§ **DATASET**:
↓

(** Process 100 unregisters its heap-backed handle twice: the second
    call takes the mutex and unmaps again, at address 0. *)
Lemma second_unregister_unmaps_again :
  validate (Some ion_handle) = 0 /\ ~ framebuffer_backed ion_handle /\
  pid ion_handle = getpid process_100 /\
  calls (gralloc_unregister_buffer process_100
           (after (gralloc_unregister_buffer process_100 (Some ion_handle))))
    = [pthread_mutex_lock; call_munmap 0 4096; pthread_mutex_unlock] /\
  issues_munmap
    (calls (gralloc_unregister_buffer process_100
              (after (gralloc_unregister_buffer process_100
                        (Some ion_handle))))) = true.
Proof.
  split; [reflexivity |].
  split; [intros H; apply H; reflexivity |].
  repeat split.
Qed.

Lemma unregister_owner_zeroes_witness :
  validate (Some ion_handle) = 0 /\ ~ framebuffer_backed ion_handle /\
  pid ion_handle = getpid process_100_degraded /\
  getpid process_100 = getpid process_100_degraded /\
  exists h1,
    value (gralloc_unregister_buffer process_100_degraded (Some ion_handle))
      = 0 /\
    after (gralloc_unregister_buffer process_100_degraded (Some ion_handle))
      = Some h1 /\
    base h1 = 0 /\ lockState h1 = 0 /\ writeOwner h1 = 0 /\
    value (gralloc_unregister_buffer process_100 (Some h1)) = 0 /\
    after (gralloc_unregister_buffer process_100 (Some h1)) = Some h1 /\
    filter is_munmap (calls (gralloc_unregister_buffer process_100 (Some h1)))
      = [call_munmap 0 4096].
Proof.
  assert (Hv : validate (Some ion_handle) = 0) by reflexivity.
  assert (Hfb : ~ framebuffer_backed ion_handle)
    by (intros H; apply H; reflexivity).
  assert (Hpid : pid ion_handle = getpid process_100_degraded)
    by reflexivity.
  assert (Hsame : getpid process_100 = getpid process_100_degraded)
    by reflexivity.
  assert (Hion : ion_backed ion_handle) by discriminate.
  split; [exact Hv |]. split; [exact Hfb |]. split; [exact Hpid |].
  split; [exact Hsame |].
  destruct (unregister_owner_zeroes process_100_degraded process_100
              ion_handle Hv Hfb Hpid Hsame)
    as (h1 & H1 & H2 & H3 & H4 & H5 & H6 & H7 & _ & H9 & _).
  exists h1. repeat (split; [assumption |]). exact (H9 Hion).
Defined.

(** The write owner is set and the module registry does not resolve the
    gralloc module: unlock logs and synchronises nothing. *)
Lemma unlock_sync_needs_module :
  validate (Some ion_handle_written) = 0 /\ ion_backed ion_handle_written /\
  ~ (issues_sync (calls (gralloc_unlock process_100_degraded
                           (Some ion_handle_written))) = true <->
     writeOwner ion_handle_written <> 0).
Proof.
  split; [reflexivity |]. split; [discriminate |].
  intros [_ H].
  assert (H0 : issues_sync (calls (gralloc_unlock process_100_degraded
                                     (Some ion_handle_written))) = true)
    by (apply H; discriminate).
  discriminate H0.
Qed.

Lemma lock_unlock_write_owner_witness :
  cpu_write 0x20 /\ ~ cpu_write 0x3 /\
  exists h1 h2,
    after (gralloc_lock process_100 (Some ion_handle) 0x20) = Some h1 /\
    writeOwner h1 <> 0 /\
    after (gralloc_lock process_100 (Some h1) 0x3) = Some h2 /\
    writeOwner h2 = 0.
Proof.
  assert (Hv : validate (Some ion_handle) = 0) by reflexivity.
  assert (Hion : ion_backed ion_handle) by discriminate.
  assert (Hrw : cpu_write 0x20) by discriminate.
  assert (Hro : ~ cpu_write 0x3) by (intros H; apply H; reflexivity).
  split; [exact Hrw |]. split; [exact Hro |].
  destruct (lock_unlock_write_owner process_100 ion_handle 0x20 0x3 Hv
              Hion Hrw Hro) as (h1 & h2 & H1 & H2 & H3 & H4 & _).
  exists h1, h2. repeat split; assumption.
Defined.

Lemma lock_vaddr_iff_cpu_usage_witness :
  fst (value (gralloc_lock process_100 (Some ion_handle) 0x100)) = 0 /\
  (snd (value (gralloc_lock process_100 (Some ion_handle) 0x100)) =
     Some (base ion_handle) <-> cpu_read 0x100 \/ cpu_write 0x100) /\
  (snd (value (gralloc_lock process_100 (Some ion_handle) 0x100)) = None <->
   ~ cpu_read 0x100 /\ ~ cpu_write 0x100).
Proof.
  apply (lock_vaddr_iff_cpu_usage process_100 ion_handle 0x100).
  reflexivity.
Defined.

↑

Repeat the lines from the first one in the records through the line containing "split; [intros H; apply H; reflexivity |].", exactly as written, and nothing else.

(** Process 100 unregisters its heap-backed handle twice: the second
    call takes the mutex and unmaps again, at address 0. *)
Lemma second_unregister_unmaps_again :
  validate (Some ion_handle) = 0 /\ ~ framebuffer_backed ion_handle /\
  pid ion_handle = getpid process_100 /\
  calls (gralloc_unregister_buffer process_100
           (after (gralloc_unregister_buffer process_100 (Some ion_handle))))
    = [pthread_mutex_lock; call_munmap 0 4096; pthread_mutex_unlock] /\
  issues_munmap
    (calls (gralloc_unregister_buffer process_100
              (after (gralloc_unregister_buffer process_100
                        (Some ion_handle))))) = true.
Proof.
  split; [reflexivity |].
  split; [intros H; apply H; reflexivity |].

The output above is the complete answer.